In the week of International Women's Day, we continue our female-focused coverage with the first in a series of profiles featuring women who are succeeding in the technology world. Despite working in what are generally male-dominated environments, they are great models for the future.
Blazing a trail
Claireypoppins is how Claire Gray, a highly experienced leader and technology project manager, has been described by her colleagues. “You come in, you change things, you make it happen and then you disappear into the night.”
And here’s why. Gray’s ability to understand the intricate technicalities and successfully communicate them to a wide range of audiences is a rare find in the tech sector. Traditionally dominated by men, the tech industry is known for its jargon, action and focus on things rather than people.
“Taking time to understand something and explain it is more associated with females than males,” says Gray. “Women tend to think of the bigger picture. They probably even communicate too much, but it means that they’re prepared for every eventuality and as a result, generally not affected by curveballs.”
You don’t need to lose your femininity, but you may need to make adjustments
Gray has spent most of her working life in male-dominated environments. As a self-confessed tomboy and a confident individual this hasn’t been an issue, although there have obviously been moments where the heavily masculine environment has had an impact on the conversation and working atmosphere.
“You don’t need to lose your femininity, but you may need to make adjustments,” she says, adding that the key is to ensure you are good at what you do and can stand your ground. You also shouldn’t be afraid to ask questions.

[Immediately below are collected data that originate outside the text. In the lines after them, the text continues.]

(** [ToBoolean]: [undefined], [null], [false], [0], [-0], [NaN] and the
    empty string are falsy, everything else (every object) is truthy. *)
Definition truthy (v : value) : bool :=
  match v with
  | VUndefined | VNull => false
  | VBool b => b
  | VNum x => negb (PrimFloat.eqb x 0%float || PrimFloat.is_nan x)
  | VStr s => negb (String.eqb s "")
  | VArr _ | VObj _ => true
  end.

(** [o.k] on an object, whose property names are distinct: the property, or
    [undefined] when it is absent. *)
Fixpoint prop (o : obj) (k : string) : value :=
  match o with
  | [] => VUndefined
  | (k', v) :: o' => if String.eqb k' k then v else prop o' k
  end.

(** [v.k] on any value that is not [undefined] or [null]: primitives and
    arrays have no own property of the names used here. *)
Definition member (v : value) (k : string) : value :=
  match v with
  | VObj o => prop o k
  | _ => VUndefined
  end.

(** The results of [lib/result]: [{ data, error }] with one of them null. *)
Record Result (T : Type) := MkResult { data : option T; error : option string }.
Arguments MkResult {T} _ _.
Arguments data {T} _.
Arguments error {T} _.

Definition ok {T} (x : T) : Result T := MkResult (Some x) None.
Definition err {T} (e : string) : Result T := MkResult None (Some e).

(** ** The chat proxy: [pages/api/anthropic/chat/index.ts] *)

Module Chat.

(** What [client.auth.getUser()] yields in [user.data.user]. *)
Record User := { user_id : string; user_email : option string }.

(** The argument of [anthropic.messages.create]. *)
Record CreateParams := {
  cp_model : string;
  cp_max_tokens : value;
  cp_temperature : value;
  cp_metadata_user_id : string;
  cp_messages : value
}.

(** The body sent with [res.status(_).json(_)]. *)
Record Reply := { reply_error : option string; reply_data : option value }.

(** Everything the handler does that is visible outside it. *)
Inductive effect :=
| GetUser
| MessagesCreate (p : CreateParams)
| Respond (status : Z) (body : Reply).

Section Handler.

(** [DEMO_EMAIL] of [lib/constants]. *)
Variable DEMO_EMAIL : string.

(** The account of the session, [None] when [user.data.user] is null. *)
Variable session : option User.

(** The model provider: the completion, or the error it throws rendered
    as by a template literal. *)
Variable provider : CreateParams -> string + value.

Definition handler (body : obj) : list effect :=
  let messages := prop body "messages" in
  let temperature := prop body "temperature" in
  let model := prop body "model" in
  let maxTokens := prop body "maxTokens" in
  if negb (truthy temperature) || negb (truthy model) then
    [GetUser;
     Respond 400
       {| reply_error := Some "Bad request - missing required body parameters";
          reply_data := None |}]
  else
    match session with
    | None =>
        [GetUser;
         Respond 401 {| reply_error := Some "Unauthorized"; reply_data := None |}]
    | Some u =>
        if decide (user_email u = Some DEMO_EMAIL) then
          [GetUser;
           Respond 401 {| reply_error := Some "Unauthorized"; reply_data := None |}]
        else
          let params :=
            {| cp_model := "claude-3-opus-20240229";
               cp_max_tokens := maxTokens;
               cp_temperature := temperature;
               cp_metadata_user_id := user_id u;
               cp_messages := messages |} in
          match provider params with
          | inr completion =>
              [GetUser; MessagesCreate params;
               Respond 200 {| reply_error := None; reply_data := Some completion |}]
          | inl e =>
              [GetUser; MessagesCreate params;
               Respond 500 {| reply_error := Some e; reply_data := None |}]
          end
    end.

End Handler.

(** The calls made to the model provider. *)
Definition provider_calls (es : list effect) : list CreateParams :=
  omap (fun e => match e with MessagesCreate p => Some p | _ => None end) es.

(** The statuses answered. *)
Definition statuses (es : list effect) : list Z :=
  omap (fun e => match e with Respond s _ => Some s | _ => None end) es.

(** A request passes validation and authorization. *)
Definition accepted (DEMO_EMAIL : string) (session : option User) (body : obj) : Prop :=
  truthy (prop body "temperature") = true /\
  truthy (prop body "model") = true /\
  exists u, session = Some u /\ user_email u <> Some DEMO_EMAIL.

(** The bodies of the two refusals. *)
Definition bad_request : Reply :=
  {| reply_error := Some "Bad request - missing required body parameters";
     reply_data := None |}.

Definition unauthorized : Reply :=
  {| reply_error := Some "Unauthorized"; reply_data := None |}.

End Chat.

(** ** The log store: [lib/stores/LogStore.ts] *)

Module LogStore.

(** *** Tables *)

(** Identifiers the database generates ([RETURNING id]).  They are [uuid]
    column values, which are never the empty string; a value of this type is
    the serial number of the identifier's generation. *)
Abbreviation uuid := N.

(** A row of one of the bulk tables: its primary key [id] and its other
    columns by name. *)
Record row := Row { row_id : string; row_cols : gmap string value }.

(** An element of [payload.requests], [payload.responses] or
    [payload.properties]: an object whose [id] is a string. *)
Record entry := Entry { entry_id : string; entry_obj : obj }.

Record prompt_row := PromptRow {
  p_id : uuid;
  p_user_defined_id : string;
  p_organization : string;
  p_created_at : Z
}.

Record version_row := VersionRow {
  v_id : uuid;
  v_prompt_v2 : uuid;
  v_organization : string;
  v_major_version : Z;
  v_minor_version : Z;
  v_helicone_template : value;
  v_model : option string;
  v_created_at : Z
}.

Record input_record_row := InputRecordRow {
  ir_inputs : value;
  ir_source_request : string;
  ir_prompt_version : uuid;
  ir_created_at : Z
}.

(** The tables, in the order the writer touches them.  [prompt_input_keys]
    holds the pairs [(key, prompt_version)], which are unique.  Times are
    milliseconds since the epoch. *)
Record database := Database {
  request : list row;
  response : list row;
  properties : list row;
  prompt_v2 : list prompt_row;
  prompts_versions : list version_row;
  prompt_input_keys : gset (string * uuid);
  prompt_input_record : list input_record_row;
  next_uuid : uuid
}.

Definition set_request (f : list row -> list row) (d : database) : database :=
  Database (f (request d)) (response d) (properties d) (prompt_v2 d)
    (prompts_versions d) (prompt_input_keys d) (prompt_input_record d) (next_uuid d).

Definition set_response (f : list row -> list row) (d : database) : database :=
  Database (request d) (f (response d)) (properties d) (prompt_v2 d)
    (prompts_versions d) (prompt_input_keys d) (prompt_input_record d) (next_uuid d).

Definition set_properties (f : list row -> list row) (d : database) : database :=
  Database (request d) (response d) (f (properties d)) (prompt_v2 d)
    (prompts_versions d) (prompt_input_keys d) (prompt_input_record d) (next_uuid d).

(** *** Column sets and the upsert *)

Definition requestColumns : list string :=
  ["auth_hash"; "body"; "created_at"; "formatted_prompt_id";
   "helicone_api_key_id"; "helicone_org_id"; "helicone_proxy_key_id";
   "helicone_user"; "id"; "model"; "model_override"; "path"; "prompt_id";
   "prompt_values"; "properties"; "provider"; "request_ip"; "target_url";
   "threat"; "user_id"].

Definition responseColumns : list string :=
  ["body"; "completion_tokens"; "created_at"; "delay_ms"; "feedback"; "id";
   "model"; "prompt_tokens"; "request"; "status"; "time_to_first_token"].

(** The array in the source has a hole after ["id"]; it names no column.
    The option [cdn] given with ["id"] in the three column sets is not one
    that changes which columns are inserted or assigned. *)
Definition propertiesColumns : list string :=
  ["auth_hash"; "created_at"; "id"; "key"; "request_id"; "user_id"; "value"].

(** [cs.assignColumns({ from: "EXCLUDED", skip: "id" })]: the columns that
    [DO UPDATE SET] assigns. *)
Definition assignColumns (cs : list string) : list string :=
  filter (fun c => c <> "id") cs.

(** A property that is [undefined] is sent as [null]. *)
Definition sql_value (v : value) : value :=
  match v with VUndefined => VNull | _ => v end.

(** The values an entry proposes for the columns other than the key. *)
Definition excluded (cs : list string) (e : entry) : gmap string value :=
  list_to_map ((fun c => (c, sql_value (prop (entry_obj e) c))) <$> assignColumns cs).

(** [DO UPDATE SET c = EXCLUDED.c] for every assigned column [c]: the key
    stays, the assigned columns take the proposed values. *)
Definition do_update (cs : list string) (e : entry) (old : row) : row :=
  Row (row_id old) (excluded cs e ∪ row_cols old).

(** [INSERT ... ON CONFLICT (id) DO UPDATE SET ...] of one proposed row. *)
Definition upsert_row (cs : list string) (tbl : list row) (e : entry) : list row :=
  if decide (entry_id e ∈ row_id <$> tbl) then
    (fun old => if decide (row_id old = entry_id e) then do_update cs e old else old) <$> tbl
  else tbl ++ [Row (entry_id e) (excluded cs e)].

(** [pgp.helpers.insert(rows, cs) + onConflict]: the proposed rows in turn. *)
Definition upsert (cs : list string) (es : list entry) (tbl : list row) : list row :=
  foldl (upsert_row cs) tbl es.

(** *** Prompt records and the payload *)

Record PromptRecord := {
  promptId : string;
  orgId : string;
  requestId : string;
  heliconeTemplate : value;
  model : option string;
  createdAt : Z
}.

Record BatchPayload := {
  requests : list entry;
  responses : list entry;
  properties_in : list entry;
  prompts : list PromptRecord
}.

(** *** Sorting the prompts *)

(** A [Date] is an object, hence truthy. *)
Definition date_truthy (d : Z) : bool := true.

(** The comparator given to [payload.prompts.sort]. *)
Definition byCreatedAt (a b : PromptRecord) : Z :=
  if date_truthy (createdAt a) && date_truthy (createdAt b) then
    if createdAt a <? createdAt b then -1
    else if createdAt a >? createdAt b then 1
    else 0
  else 0.

(** [Array.prototype.sort] is stable, and for a comparator that is a
    consistent ordering its result is the one of inserting each element,
    from the last to the first, in front of the first element it does not
    compare greater than. *)
Fixpoint sort_insert {A} (cmp : A -> A -> Z) (x : A) (l : list A) : list A :=
  match l with
  | [] => [x]
  | y :: l' => if 0 <? cmp x y then y :: sort_insert cmp x l' else x :: l
  end.

Definition Array_sort {A} (cmp : A -> A -> Z) (l : list A) : list A :=
  foldr (sort_insert cmp) [] l.

(** *** Transactions *)

(** The statements of the source, by the place they are issued. *)
Inductive statement :=
| Begin
| Commit
| Rollback
| InsertRequest
| InsertResponse
| InsertProperties
| AdvisoryXactLock (key : string)
| SelectPrompt
| InsertPrompt
| SelectLatestVersion
| InsertVersion
| InsertInputKeys
| InsertInputRecord.

(** What a transaction did: the statements it issued and the calls of
    [processPrompt]. *)
Inductive event :=
| Stmt (s : statement)
| ProcessPrompt (r : PromptRecord).

Inductive exn :=
| DbError (n : nat)
| QueryResultError
| TypeError.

“There’s no harm in taking a step back and taking time to ensure that everyone understands what’s going on,” says Gray. “Women are often afraid to ask what they think is a stupid question, when in fact there is no such thing as a stupid question. You aren’t going to look stupid if you ask a question that will help you understand something more clearly and do a better job.”
It would be great to have more females to address the balance
Having worked in 12 different, mainly tech-related roles, Gray has encountered a wide range of mainly male-dominated work environments. She has had both positive and negative experiences. In one firm, which she describes as an ‘old boys club’, she recalls being told to “leave it to the boys as she wasn’t techy enough.” She ended up taking the issue to the male CEO, who was horrified, but struggled to change things so she left.
“It’s very much a company by company situation and I’ve worked in lots of organisations where there has been no difference between males and females,” she says, adding that in her current place of work there are five women in a total workforce of almost 60. “There’s a lot of joviality and jokes, but I never feel that anyone is looking down on me because I’m female. It would be great to have more females here though to address the balance.”
For Gray, being female in a male-dominated environment may be easier than for others. She’s at the top of her game and is confident in her ability. The key to success, she believes, is to be yourself and be open. Immerse yourself in the role and (unless you have to) don’t take a job just because it pays the bills – make sure it’s something you’re passionate about.
We are crying out for more women
“It’s a tough world breaking into IT as a female, but we are crying out for more women,” she says, adding that out of 70 applications for an open position in her current firm, only one was from a woman. “We need to get the message out that just because it’s IT it’s not scary”
“It is in fact a gender-neutral industry that has been branded as male-orientated. Everything should be an open opportunity for everyone.”